Subscrever RSS Subscrever RSS
Edição de 31-03-2024
  • Edição Actual
  • Jornal Online

    Arquivo: Edição de 20-12-2008

    SECÇÃO: Tecnologias


    A identificação da ideologia através da análise do discurso (1)

    Para realizar o objectivo deste trabalho – o exame do funcionamento do político no debate sobre o software livre tendo em vista uma análise dos sentidos – proponho a realização de alguns passos essenciais.

    O primeiro deles, e um dos mais fundamentais, é a análise de duas licenças que exemplificam o ordenamento do real proposto pelo software livre e pelo software proprietário. As licenças são contratos jurídicos que enunciam que tipo de relação aquele que paga poderá estabelecer com o produto software adquirido. Analisarei a licença padrão do windows 95 para pensar o software proprietário e a General Public License (GPL) para reflectir sobre o software livre.. No capítulo seguinte, procuro analisar um momento que penso fundamental para o software livre, o surgimento do termo código aberto e a criação da Open Source Initiative (OSI), instituição que em muitos momentos rivaliza com a Free Software Foundation (FSF). A OSI possui funções muito semelhantes às da FSF, mas o seu funcionamento discursivo e institucional mostra-se-á diferenciado.

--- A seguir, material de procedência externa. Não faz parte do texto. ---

(* ===== verification/PricingStore.v ===== *)
(** * internal/bettingpg: reprice.go and setline.go

    The offered line of a market follows the accepted stake on it, and an
    admin moves a line by its opening odds. *)
From S2P Require Import Prelude GoStrings GoTime Ledger Events Betting Placement Float64 Pricing SQL BettingDB StoreSteps.

Definition ErrMarketNotPriceable := Sentinel "bettingpg.ErrMarketNotPriceable".

Record priceMove := mkPriceMove {
  DynamicPricing : bool;
  LiquidityCents : Z;
  TriggerWagerID : string;
  PM_ActorUserID : string;
  PM_Reason : string
}.

Section pricing_store.
Context {E : environment}.
Implicit Types (marketID selectionID : string) (d : DB).

(** ** reprice.go *)

(** [ORDER BY id FOR UPDATE], each row's two prices validated as it is
    scanned: its id, opening and offered odds. *)
Fixpoint scan_prices (rows : list SelectionRow) : result (list (string * Z * Z)) :=
  match rows with
  | [] => Ok []
  | r :: rest =>
      wrap_err "scan selection for pricing: %w" (scan_int32 (opening_american_odds r));;
      wrap_err "scan selection for pricing: %w" (scan_int32 (OfferedAmericanOdds (sr_selection r)));;
      opening ← wrap_err "selection %s opening odds: %w" (NewAmericanOdds (opening_american_odds r));
      offered ← wrap_err "selection %s offered odds: %w" (NewAmericanOdds (OfferedAmericanOdds (sr_selection r)));
      prices ← scan_prices rest;
      Ok ((Selection_ID (sr_selection r), opening, offered) :: prices)
  end.

Definition selection_rows_of marketID d : list SelectionRow :=
  sort_by (fun r => Selection_ID (sr_selection r))
    (List.filter (fun r => bool_decide (Selection_MarketID (sr_selection r) = marketID))
       (map_to_list (selections d)).*2).

Definition lockSelectionsForPricing marketID : go (list (string * Z * Z)) :=
  found ← query "lock selections for market %s: %w" (fun d =>
            c ← cast marketID; Ok (selection_rows_of c d));
  lift (scan_prices found).

(** [sum(stake_cents) ... GROUP BY selection_id] over the accepted wagers. *)
Definition add_stake (w : Wager) (m : gmap string Z) : gmap string Z :=
  partial_alter (fun o => Some (default 0 o + Cents (Stake w))) (Wager_SelectionID w) m.
Definition accepted_on marketID d : list Wager :=
  List.filter (fun w => bool_decide (Wager_MarketID w = marketID) && bool_decide (Wager_State w = WagerAccepted))
    (wr_wager <$> (map_to_list (wager_rows d)).*2).
Definition accepted_stakes marketID d : gmap string Z := foldr add_stake ∅ (accepted_on marketID d).

Definition acceptedStakeBySelection marketID : go (gmap string Z) :=
  query "sum accepted stake for market %s: %w" (fun d =>
    c ← cast marketID;
    let stakes := accepted_stakes c d in
    fail_if (bool_decide (map_Exists (fun _ v => ~ int64 v) stakes)) (Errorf "cannot scan numeric into int64");;
    Ok stakes).

Definition stake_on (stakes : gmap string Z) (id : string) : Z := default 0 (stakes !! id).

Definition price_id (p : string * Z * Z) : string := p.1.1.
Definition price_opening (p : string * Z * Z) : Z := p.1.2.
Definition pricing_input (stakes : gmap string Z) (p : string * Z * Z) : SelectionInput :=
  mkSelectionInput (price_opening p) (stake_on stakes (price_id p)).

(** The line each selection should show: the engine's, or the opening line of
    a fixed-price market. *)
Definition target_odds (move : priceMove) (prices : list (string * Z * Z)) (stakes : gmap string Z)
    : result (list Z) :=
  if DynamicPricing move && (2 <=? Z.of_nat (length prices)) && (0 <? LiquidityCents move) then
    repriced ← wrap_err "reprice market %s: %w"
      (Reprice float_exp float_to_int64 (pricing_input stakes <$> prices) (LiquidityCents move));
    Ok (SR_Odds <$> (repriced : list SelectionResult))
  else Ok (price_opening <$> prices).

Definition set_offered (odds : Z) (x : Selection) : Selection :=
  mkSelection (Selection_ID x) (Selection_MarketID x) (Key x) (DisplayTerms x) odds (SemanticResultKey x) (Active x).
Definition alter_selection (f : SelectionRow -> SelectionRow) (id : string) d : DB :=
  with_selections (alter f id (selections d)) d.
Definition offer (odds : Z) (r : SelectionRow) : SelectionRow :=
  mkSelectionRow (set_offered odds (sr_selection r)) (opening_american_odds r) (selection_max_stake_cents r)
    (total_stake_cap_cents r).

(** [for i, id := range selectionIDs]: the new line and its audit row, for
    each price that actually moves. *)
Fixpoint move_prices marketID (move : priceMove) (stakes : gmap string Z)
    (prices : list ((string * Z * Z) * Z)) (changed : bool) : go bool :=
  match prices with
  | [] => mret changed
  | ((id, _, offered), target) :: rest =>
      if bool_decide (target = offered) then move_prices marketID move stakes rest changed
      else
        exec "update selection %s line: %w" (fun d => Ok (alter_selection (offer target) id d));;
        exec "record price change for selection %s: %w" (fun d =>
          m ← cast marketID;
          trigger ← cast_opt (TriggerWagerID move);
          actor ← cast_opt (PM_ActorUserID move);
          Ok (with_price_changes
                (price_changes d ++ [mkPriceChangeRow m id trigger offered target (stake_on stakes id)
                                       actor (PM_Reason move)]) d));;
        move_prices marketID move stakes rest true
  end.

Definition repriceInTx marketID (move : priceMove) : go bool :=
  prices ← lockSelectionsForPricing marketID;
  if bool_decide (prices = []) then mret false
  else
    stakes ← acceptedStakeBySelection marketID;
    target ← lift (target_odds move prices stakes);
    move_prices marketID move stakes (zip prices target) false.

(** [SELECT dynamic_pricing, coalesce(pricing_liquidity_cents, 0), state ... FOR UPDATE] *)
Definition pricing_config marketID : go (bool * Z * MarketState) :=
  row ← query "load market pricing config %s: %w" (fun d => c ← cast marketID; Ok (markets d !! c));
  lift (match row with
        | None => Err (Wrapf "%w: market %s" ErrNotFound)
        | Some r => Ok (dynamic_pricing r, default 0 (pricing_liquidity_cents r), Market_State (mr_market r))
        end).

Definition RepriceMarketAfterWager (st : Store) marketID (triggerWagerID : string) : go bool :=
  if negb (isUUID marketID) then failing (Wrapf "%w: reprice requires a market ID" ErrInvalid)
  else in_tx st (
    '(dynamicPricing, liquidityCents, state) ← pricing_config marketID;
    if negb dynamicPricing || negb (bool_decide (state = MarketOpen)) then mret (Rollback false)
    else
      changed ← repriceInTx marketID (mkPriceMove dynamicPricing liquidityCents triggerWagerID "" "");
      mret (Commit "commit reprice for market %s: %w" changed)).

(** ** setline.go *)
Definition open_or_draft (s : MarketState) : bool :=
  bool_decide (s = MarketOpen) || bool_decide (s = MarketDraft).

Definition reopen_at (odds : Z) (r : SelectionRow) : SelectionRow :=
  mkSelectionRow (sr_selection r) odds (selection_max_stake_cents r) (total_stake_cap_cents r).

(** [UPDATE selections ... WHERE id = $1 AND market_id = $2] and whether it
    affected a row. *)
Definition update_selection (wrap marketID selectionID : string) (f : SelectionRow -> SelectionRow) : go bool :=
  statement wrap (fun _ d =>
    c ← cast selectionID;
    m ← cast marketID;
    match selection_of m c d with
    | Some _ => Ok (alter_selection f c d, true)
    | None => Ok (d, false)
    end).

Definition SetOpeningLine (st : Store) marketID selectionID (odds : AmericanOdds)
    (actorUserID reason : string) : go bool :=
  if negb (isUUID marketID) || negb (isUUID selectionID)
  then failing (Wrapf "%w: setting a line requires a market and selection" ErrInvalid)
  else if negb (isUUID actorUserID) then failing ErrUnauthorized
  else
    lift (Odds_Validate odds);;
    let reason := TrimSpace reason in
    if bool_decide (reason = ""%string) then failing ErrReasonRequired
    else in_tx st (
      '(dynamicPricing, liquidityCents, state) ← pricing_config marketID;
      if negb (open_or_draft state) then failing (Wrapf "%w: market %s is %s" ErrMarketNotPriceable)
      else
        affected ← update_selection "set opening line for selection %s: %w" marketID selectionID (reopen_at odds);
        if negb affected then failing (Wrapf "%w: selection %s" ErrNotFound)
        else
          changed ← repriceInTx marketID (mkPriceMove dynamicPricing liquidityCents "" actorUserID reason);
          mret (Commit "commit hand-set line for market %s: %w" changed)).
End pricing_store.

(** ** Repricing touches no wager and no money *)
Section pricing_lemmas.
Context {E : environment}.

Lemma still_move_prices marketID move stakes prices changed :
  still_run (move_prices marketID move stakes prices changed).
Proof. revert changed. induction prices as [|[[[id o] f] t] rest IH]; intros changed; cbn [move_prices]; still; apply IH. Qed.
#[local] Hint Resolve still_move_prices : still.

Lemma still_repriceInTx marketID move : still_run (repriceInTx marketID move).
Proof. unfold repriceInTx, lockSelectionsForPricing, acceptedStakeBySelection. still. Qed.
#[local] Hint Resolve still_repriceInTx : still.

Lemma still_pricing_config marketID : still_run (pricing_config marketID).
Proof. unfold pricing_config. still. Qed.
#[local] Hint Resolve still_pricing_config : still.

Lemma still_update_selection w marketID selectionID f : still_run (update_selection w marketID selectionID f).
Proof.
  apply still_statement. intros n d d' a H. go_inv. destruct (selection_of _ _ _); simplify_eq; by split.
Qed.
#[local] Hint Resolve still_update_selection : still.

Lemma still_RepriceMarketAfterWager st marketID trigger : still_op (RepriceMarketAfterWager st marketID trigger).
Proof. unfold RepriceMarketAfterWager. still. Qed.
Lemma still_SetOpeningLine st marketID selectionID odds actor reason :
  still_op (SetOpeningLine st marketID selectionID odds actor reason).
Proof. unfold SetOpeningLine. still. Qed.
End pricing_lemmas.
#[export] Hint Resolve still_repriceInTx still_pricing_config still_update_selection
  still_RepriceMarketAfterWager still_SetOpeningLine : still.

    Uso o sentido de político aqui como

    o desenvolvido por Eduardo Guimarães:

    «O político, ou a política, é para mim caracterizado pela contradição de uma normatividade que estabelece (desigualmente) uma divisão do real e a afirmação de pertencimento dos que não estão incluídos. Deste modo o político é um conflito entre uma divisão normativa e desigual do real e uma redivisão pela qual os desiguais afirmam seu pertencimento. Mais importante ainda para mim é que, deste ponto de vista, o político é incontornável porque o homem fala. O homem está sempre a assumir a palavra, por mais que esta lhe seja negada.

    Esta concepção nos leva a algumas considerações aparentemente contraditórias em princípio. O Político está assim sempre dividido pela desmontagem da contradição que o constitui. De tal modo que o estabelecimento da desigualdade se apresenta como necessária à vida social e a afirmação de pertencimento, e de igualdade, é significada como abuso, impropriedade».

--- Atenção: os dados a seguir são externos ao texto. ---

(** The transaction of [VoidWager], and whether it voided the wager now rather
    than finding it voided. *)
Definition void_wager_tx st (wagerID actorUserID reason : string) : go (Wager * bool) :=
  in_tx st (
    wager ← loadWagerForUpdate wagerID;
    alreadyRefunded ← (if bool_decide (Wager_State wager = WagerVoided)
                       then transaction_exists "check existing wager void: %w" (Money_Currency (Stake wager))
                              (VoidIdempotencyKey (Wager_ID wager))
                       else mret false);
    if (alreadyRefunded : bool) then mret (Commit "commit wager void (idempotent): %w" (wager, false))
    else
      userAccountID ← ensureUserAccount (Wager_UserID wager) (Wager_Funding wager) (Money_Currency (Stake wager));
      escrowAccountID ← ensureSystemAccount "wager_escrow" (Money_Currency (Stake wager));
      instant ← now;
      '(voided, transaction) ← lift (VoidWager wager actorUserID reason
                                      (mkVoidWagerAccountRefs userAccountID escrowAccountID) instant);
      insertLedgerTransaction transaction;;
      affected ← update_wager "update wager to voided: %w" wagerID (in_state WagerAccepted)
                   (fun r => Ok (set_wr_wager (set_Wager_State WagerVoided (wr_wager r)) r));
      if negb affected then failing (Wrapf "%w: wager %s is no longer accepted" ErrInvalidTransition)
      else mret (Commit "commit wager void: %w" (voided, true))).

    Como veremos mais adiante, a afirmação de pertencimento, de igualdade, que impulsiona o movimento software livre, será classificada, por executivos de empresas de software proprietário, como abuso, impropriedade, algo que seria capaz de corromper a integridade social e do mercado capitalista.

    Disputa de sentidos em torno do movimento:

    unamerican – exemplo de algo impróprio

    No mês de Fevereiro, no mesmo ano, declarações de outro executivo da Microsoft, Jim Allchin, também geraram grande repercussão entre a comunidade envolvida com o software livre. Allchin afirmou que o software livre ameaça a propriedade intelectual e afirmou que a sua empresa, até àquele momento, ainda não tinha feito o suficiente para mostrar isso àqueles que são responsáveis pelas políticas governamentais. A frase de Allchin, na formulação dada por uma reportagem, circulou intensamente pela internet: «I’m an American, I believe in the American Way (“eu sou americno, eu acredito no amercican way”)», disse ele. «’I worry if the government encourages open source, and I don’t think we’ve done enough education of policy makers to understand the threat (“Eu fico preocupado se o Governo encoraja o open source, e eu não penso que haja suficiente educação dos políticos para perceber a ameaça”)».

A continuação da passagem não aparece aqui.